I hope that BGW will try to invest more money into their holiday events this season, especially because KD completely blew ChristmasTown out of the water last year with WinterFest (only debuting a lackluster train attraction against an entire new event with a ton of things BGW doesn’t have? Who ever thought that would work?). It might seem odd for me to want to see BGW succeed, but I don’t see it that way. If BGW improves their events substantially, it will inspire KD to do even better and both events end up being more successful! I anticipate that BGW will try to take a lot of WinterFest elements and put them into CT.

The Quist said:
I have yet to see a truly scary show at a theme park.
Same here. It’s why I usually skip the shows during KD’s Haunt.
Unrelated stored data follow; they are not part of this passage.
(** X9, on the fixtures of the dimension test. *)
Lemma dimension_mismatch_answer_10x10_20x20 :
  exists text st',
    @CallTool_handler Sample.externals
      {| name := "compare_design";
         arguments := Some {| design_path := "size1.png";
                              implementation_path := "size2.png";
                              output_diff_path := None;
                              threshold := None |} |} Sample.sizes
    = (Normal {| content := [TextContent text]; isError := Some true |}, st')
    /\ includes "10x10" text = true
    /\ includes "20x20" text = true.
Proof.
  edestruct (@dimension_mismatch_answer Sample.externals
               {| name := "compare_design";
                  arguments := Some {| design_path := "size1.png";
                                       implementation_path := "size2.png";
                                       output_diff_path := None;
                                       threshold := None |} |}
               {| design_path := "size1.png";
                  implementation_path := "size2.png";
                  output_diff_path := None; threshold := None |}
               Sample.sizes)
    as (text & Hrun & _ & Hdesign & Himpl & _);
    [reflexivity | reflexivity | vm_compute; reflexivity
    | vm_compute; reflexivity | left; vm_compute; discriminate |].
  exists text. eexists. split; [exact Hrun|].
  split; [exact Hdesign | exact Himpl].
Defined.

(** X11, on the advertised value 0.1. *)
Lemma advertised_threshold_default_is_one_tenth :
  @compareScreenshots Sample.externals "design.png" "implementation.png"
    None None Sample.red_and_blue
  = @compareScreenshots Sample.externals "design.png" "implementation.png"
      None (Some (1 # 10)%Q) Sample.red_and_blue
  /\ @CallTool_handler Sample.externals
       {| name := "compare_design";
          arguments := Some {| design_path := "design.png";
                               implementation_path := "implementation.png";
                               output_diff_path := None;
                               threshold := None |} |} Sample.red_and_blue
     = @CallTool_handler Sample.externals
         {| name := "compare_design";
            arguments := Some {| design_path := "design.png";
                                 implementation_path := "implementation.png";
                                 output_diff_path := None;
                                 threshold := Some (1 # 10)%Q |} |}
         Sample.red_and_blue.
Proof.
  apply (@advertised_threshold_default_in_force Sample.externals).
  vm_compute. reflexivity.
Defined.

(** * The fixture of the test suite, [createTestPNG] of [index.test.ts] *)

Module TestFixture.

Record Color := mkColor { r : N; g : N; b : N; a : N }.

(** Conversion to a signed 32-bit integer, as the shift operators do. *)
Definition to_int32 (z : Z) : Z :=
  let m := (z mod 2 ^ 32)%Z in
  if (m <? 2 ^ 31)%Z then m else (m - 2 ^ 32)%Z.

(** [z << 2] *)
Definition shl2 (z : Z) : Z := to_int32 (z * 4).

(** The byte a [Buffer] keeps of a number stored into it. *)
Definition uint8 (n : N) : Byte.byte :=
  match Byte.of_N (n mod 256) with
  | Some x => x
  | None => Byte.x00
  end.

(** [buf[idx] = v] on a [Buffer]: a store outside its length does
    nothing. *)
Definition store (buf : list Byte.byte) (idx : Z) (v : N) : list Byte.byte :=
  if (idx <? 0)%Z then buf else <[Z.to_nat idx := uint8 v]> buf.

(** The body of the inner loop. *)
Definition paint (width : N) (color : Color) (y x : N)
    (buf : list Byte.byte) : list Byte.byte :=
  let idx := shl2 (Z.of_N (width * y + x)) in
  let buf := store buf idx (r color) in
  let buf := store buf (idx + 1) (g color) in
  let buf := store buf (idx + 2) (b color) in
  store buf (idx + 3) (a color).

(** [for (let x = 0; x < width; x++)] *)
Definition paint_row (width : N) (color : Color) (y : N)
    (buf : list Byte.byte) : list Byte.byte :=
  fold_left (fun buf x => paint width color y (N.of_nat x) buf)
    (seq 0 (N.to_nat width)) buf.

(** [for (let y = 0; y < height; y++)] *)
Definition paint_rows (width height : N) (color : Color)
    (buf : list Byte.byte) : list Byte.byte :=
  fold_left (fun buf y => paint_row width color (N.of_nat y) buf)
    (seq 0 (N.to_nat height)) buf.

(** The image the fixture builds before it writes it. *)
Definition image (width height : N) (color : Color) : PNG :=
  let png := new_PNG width height in
  mkPNG width height (paint_rows width height color (data png)).

Section Fixture.

Context `{Externals}.

Definition createTestPNG (width height : N) (color : Color)
    (filePath : string) : M unit :=
  let png := image width height color in
  emit (EvPngWrite png) ;;;
  writeFile filePath (PNG_sync_write png).

End Fixture.

(** ** The loops fill the buffer *)

Definition pixel_bytes (color : Color) : list Byte.byte :=
  [uint8 (r color); uint8 (g color); uint8 (b color); uint8 (a color)].

(** The inner loop's body at pixel number [k]. *)
Definition paint_at (color : Color) (k : nat) (buf : list Byte.byte)
    : list Byte.byte :=
  paint 1 color (N.of_nat k) 0 buf.

Lemma shl2_small (z : Z) :
  (0 <= z)%Z -> (4 * z < 2 ^ 31)%Z -> shl2 z = (4 * z)%Z.
Proof.
  intros H0 Hlt. unfold shl2, to_int32.
  rewrite Z.mod_small by lia.
  destruct (z * 4 <? 2 ^ 31)%Z eqn:Hcmp; [lia|].
  apply Z.ltb_ge in Hcmp. lia.
Qed.

Lemma paint_is_paint_at (width : N) (color : Color) (y x : nat)
    (buf : list Byte.byte) :
  paint width color (N.of_nat y) (N.of_nat x) buf
  = paint_at color (N.to_nat width * y + x) buf.
Proof.
  unfold paint_at, paint. 
  replace (Z.of_N (width * N.of_nat y + N.of_nat x))
    with (Z.of_N (1 * N.of_nat (N.to_nat width * y + x) + 0)) by lia.
  reflexivity.
Qed.

Lemma fold_left_seq_shift {A : Type} (f g : A -> nat -> A)
    (start n : nat) (acc : A) :
  (forall acc i, (i < n)%nat -> f acc i = g acc (start + i)%nat) ->
  fold_left f (seq 0 n) acc = fold_left g (seq start n) acc.
Proof.
  induction n as [|n IH]; intros Hfg; [reflexivity|].
  rewrite !seq_S, !fold_left_app. simpl.
  rewrite IH by (intros; apply Hfg; lia). apply Hfg. lia.
Qed.

Lemma paint_row_linear (width : N) (color : Color) (y : nat)
    (buf : list Byte.byte) :
  paint_row width color (N.of_nat y) buf
  = fold_left (fun buf k => paint_at color k buf)
      (seq (N.to_nat width * y) (N.to_nat width)) buf.
Proof.
  unfold paint_row. apply fold_left_seq_shift.
  intros acc i _. apply paint_is_paint_at.
Qed.

Lemma paint_rows_linear (width : N) (color : Color) (m : nat)
    (buf : list Byte.byte) :
  fold_left (fun buf y => paint_row width color (N.of_nat y) buf)
    (seq 0 m) buf
  = fold_left (fun buf k => paint_at color k buf)
      (seq 0 (N.to_nat width * m)) buf.
Proof.
  induction m as [|m IH]; [now rewrite Nat.mul_0_r|].
  rewrite seq_S, fold_left_app. simpl. rewrite IH, paint_row_linear.
  replace (N.to_nat width * S m)%nat
    with (N.to_nat width * m + N.to_nat width)%nat by lia.
  rewrite seq_app, fold_left_app. reflexivity.
Qed.

Lemma store_app (prefix rest : list Byte.byte) (j : nat) (v : N) :
  store (prefix ++ rest)%list (Z.of_nat (length prefix + j)) v
  = (prefix ++ <[j := uint8 v]> rest)%list.
Proof.
  unfold store. destruct (Z.of_nat (length prefix + j) <? 0)%Z eqn:Hneg;
    [apply Z.ltb_lt in Hneg; lia|].
  rewrite Nat2Z.id, insert_app_r_alt by lia.
  now replace (length prefix + j - length prefix)%nat with j by lia.
Qed.

Lemma paint_at_app (color : Color) (k : nat) (prefix rest : list Byte.byte)
    (x0 x1 x2 x3 : Byte.byte) :
  length prefix = (4 * k)%nat ->
  (4 * Z.of_nat k < 2 ^ 31)%Z ->
  paint_at color k (prefix ++ x0 :: x1 :: x2 :: x3 :: rest)%list
  = (prefix ++ pixel_bytes color ++ rest)%list.
Proof.
  intros Hlen Hsmall. unfold paint_at, paint.
  rewrite shl2_small by lia.
  replace (4 * Z.of_N (1 * N.of_nat k + 0))%Z
    with (Z.of_nat (length prefix + 0)) by lia.
  rewrite store_app.
  replace (Z.of_nat (length prefix + 0) + 1)%Z
    with (Z.of_nat (length prefix + 1)) by lia.
  rewrite store_app.
  replace (Z.of_nat (length prefix + 0) + 2)%Z
    with (Z.of_nat (length prefix + 2)) by lia.
  rewrite store_app.
  replace (Z.of_nat (length prefix + 0) + 3)%Z
    with (Z.of_nat (length prefix + 3)) by lia.
  rewrite store_app. reflexivity.
Qed.

Lemma length_pixels (color : Color) (k : nat) :
  length (concat (repeat (pixel_bytes color) k)) = (4 * k)%nat.
Proof.
  induction k as [|k IH]; [reflexivity|].
  simpl repeat. rewrite concat_cons, length_app, IH. simpl. lia.
Qed.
I will give BGW a win when it comes to their Halloween shows. I’ll even give them a win with their Christmas shows, but KD’s WinterFest had a few shows that competed with BGW’s lineup pretty well (A Charlie Brown Christmas Spectacular and Tinker’s Toy Factory immediately come to mind!.

Anyway, I don’t really think theme-park Halloween shows necessarily NEED to be scary. If a theme park does it right, most of the scariness should be in the scare zones and mazes. I’ll be okay if the shows tend to just be more family-oriented in a way, just as long as that family feel doesn’t seep into my Louisiana swamps or my prison yards (curse you, KD No-Boo Necklaces!).